“Nature is, above all, profligate. Don’t believe them when they tell you how economical and thrifty nature is, whose leaves return to the soil. Wouldn’t it be cheaper to leave them on the tree in the first place? This deciduous business alone is a radical scheme, the brainchild of a manic-depressive with limitless capital.
Extravagance! Nature will try anything once. This is what the sign of the insects says. No form is too gruesome, no behavior too grotesque. If you’re dealing with organic compounds, then let them combine. If it works, if it quickens, set it clacking on the grass; there’s always room for one more; you ain’t so handsome yourself. This is a spendthrift economy; thought nothing is lost, all is spent.”
Annie Dillard
Pilgrim at Tinker Creek
My brother Steve is making friends with randomness — kind of.
This morning he mentioned to me that during his hospitalization for his stem cell transplant — four years ago — a butterfly came to the window of his hospital room everyday.
It was a snatch of beauty, experienced in a tough season, and it helped carry him through. The bright, fluttering wings — it was mobile brightness and beauty much needed in a shadowy moment.
Was it providential?
Was it random?
He and I both think the fly flies somewhere in the cracks of the flyway.
God isn’t up there — or somewhere — pulling the puppet stings for every small event in the universe, sending out insects, calling in winds, pronouncing sneezes. Surely God isn’t sending butterflies to sick people, but not all of them. Not everyone gets one.
I am sure God can do what he wants, intervene when he wants, intrude if he wills — and he does — but I really can’t imagine God as a universal micromanager. He couldn’t possibly be that bored, that controlling or that tyrannical. He may know every sparrow that drops, but he doesn’t map all their paths, fly them into windows — which they are prone to do — or continuously fly them past all invalids, and the valids too, in need of a sign.
First off, and perhaps last too, God already has sent stuff our way simply by making us and making so freakin’ much of it — of stuff. God is Annie’s “manic-depressive with limitless capital.” He made extra, he has gone overboard. He’s a virtual sybarite! He’s a holy, unrestrained debauchee. That much is fairly obvious. Look for yourself.

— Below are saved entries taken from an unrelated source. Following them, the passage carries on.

Fixpoint skip_newlines (src : string) (si : Z) : string * Z :=
  match src with
  | EmptyString => (src, si)
  | String c rest =>
      if is_newline c then skip_newlines rest (si + 1) else (src, si)
  end.

(** The bytes a quantum of [dlen] sextets stands for: [dlen - 1] of the
    three bytes of the 24-bit value (the encoding is not strict, the unused
    low bits are dropped). *)
Definition quantum_bytes (dbuf : list Z) (dlen : nat) : list byte :=
  let d i := nth i dbuf 0 in
  let val := Z.lor (Z.lor (Z.lor (Z.shiftl (d 0%nat) 18) (Z.shiftl (d 1%nat) 12))
                          (Z.shiftl (d 2%nat) 6)) (d 3%nat) in
  firstn (dlen - 1)
    [byte_of_Z (Z.shiftr val 16); byte_of_Z (Z.shiftr val 8); byte_of_Z val].

(** After the padding of the last quantum: newlines may follow, anything
    else is trailing garbage. *)
Definition after_padding (src : string) (si : Z) (out : list byte)
  : error + list byte :=
  let (rest, si') := skip_newlines src si in
  match rest with
  | EmptyString => inr out
  | String _ _ => inl (CorruptInputError si')
  end.

(** [Decode]: the loop over [decodeQuantum], as one pass over the input.
    [si] is the index of the next character, [j] the number of sextets of
    the current quantum read so far and [dbuf] their values. *)
Fixpoint decode_from (src : string) (si : Z) (j : nat) (dbuf : list Z)
  : error + list byte :=
  match src with
  | EmptyString =>
      match j with
      | O => inr []
      | _ => inl (CorruptInputError (si - Z.of_nat j))
      end
  | String c rest =>
      let out := decodeMap c in
      if negb (out =? 255) then
        match j with
        | 3%nat =>
            match decode_from rest (si + 1) 0 [] with
            | inr more => inr (quantum_bytes (dbuf ++ [out]) 4 ++ more)
            | inl e => inl e
            end
        | _ => decode_from rest (si + 1) (S j) (dbuf ++ [out])
        end
      else if is_newline c then decode_from rest (si + 1) j dbuf
      else if negb (Ascii.eqb c padChar) then inl (CorruptInputError si)
      else
        match j with
        | 0%nat | 1%nat => inl (CorruptInputError si)
        | 2%nat =>
            let (rest', si') := skip_newlines rest (si + 1) in
            match rest' with
            | EmptyString => inl (CorruptInputError si')
            | String c' rest'' =>
                if negb (Ascii.eqb c' padChar)
                then inl (CorruptInputError (si' - 1))
                else after_padding rest'' (si' + 1) (quantum_bytes dbuf 2)
            end
        | _ => after_padding rest (si + 1) (quantum_bytes dbuf j)
        end
  end.

Definition DecodeString (s : string) : error + list byte :=
  decode_from s 0 0 [].

Definition in_alphabet (c : ascii) : bool := negb (decodeMap c =? 255).
(* ===== verification/_CoqProject ===== *)
-Q . S2P
Prelude.v
Errors.v
Identifiers.v
RuntimeTime.v
FsPath.v
Json.v
ConfigDomain.v
SnapshotInventory.v
IncrementalParent.v
RetentionPlan.v
PendingRecovery.v
RunActions.v
BackupRunPlan.v
Ports.v
Effects.v
Mounts.v
Planning.v
Storage.v
Transfer.v
ActionHandlers.v
RunExecutor.v
RunGuarantees.v
RunContext.v
BackupService.v
ServiceGuarantees.v
RunStatus.v
StatusBuilder.v
StatusDocument.v
StatusProjection.v
Provisioning.v
Preparation.v
PreparationDocument.v
PreparationStore.v
PreparationDevices.v
Interaction.v
ManagerAuthorization.v
ProvisioningService.v
ProvisioningIsolation.v
ProvisioningSource.v
PreparationExecutor.v
PreparationSafety.v
PreparationRuns.v
ProfileDocument.v
Fingerprint.v
ProfileArtifacts.v
FileSystem.v
ConfigTransaction.v
ProfileInstall.v
RunStateStore.v
RunCancellation.v
BrowsePages.v
BrowseSessions.v
BrowseAccess.v
ProfileAdministration.v
RestoreCatalog.v
BrowseBackend.v
RestoreEngine.v
PosixRestore.v
RestoreGuarantees.v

God made millions or even billions of everything — grass blades, flies, bacteria, spores, mushrooms, rabbits, ideas, daisies. They multiply and die like crazy, the flora, the fauna, butterflies, Madonnas.
Why? Why so much of everything? Well, in this way we an keep running into stuff, randomly, or not, the natural wonder at the right moment, the white tailed deer along the road, the fish jumping in the lake as the sun sets over the shy lovers.
God made enough of everything for the coincidental, for the happenstancial, for the random, for the vigorous and voracious vagaries to just keep showing up. He made so much it just keeps flooding the stage.
God planned plenty for us, from the beginning — but the plan included not controlling everything. Don’t we have a will? Hasn’t he given us freedom? Is there no instinct? Can’t we make horrible choices? Don’t some things happen by chance? Can’t we reject him?
God seems to be into letting stuff choose, letting something choose, free will, instinct, volition, agency, even chance — especially once the show was launched. I’m sure of this because anything less on his part would lack confidence, skill, humor, power and foresight.
“Nature is profligate” because God is profligate. God was, is and always will be recklessly extravagant. It comes from being so resourced.
It means stuff happens.
When it does, is it for you?
Of course it is.
Interesting and beautiful post. I experienced most of what you wrote about when we first drove through Washington on our way to our new hometown. I remember being awestruck by the majesty of all that green forest standing under a white haze that shimmered with light. At that moment I was in awe of God’s creation, imagination and extravagance.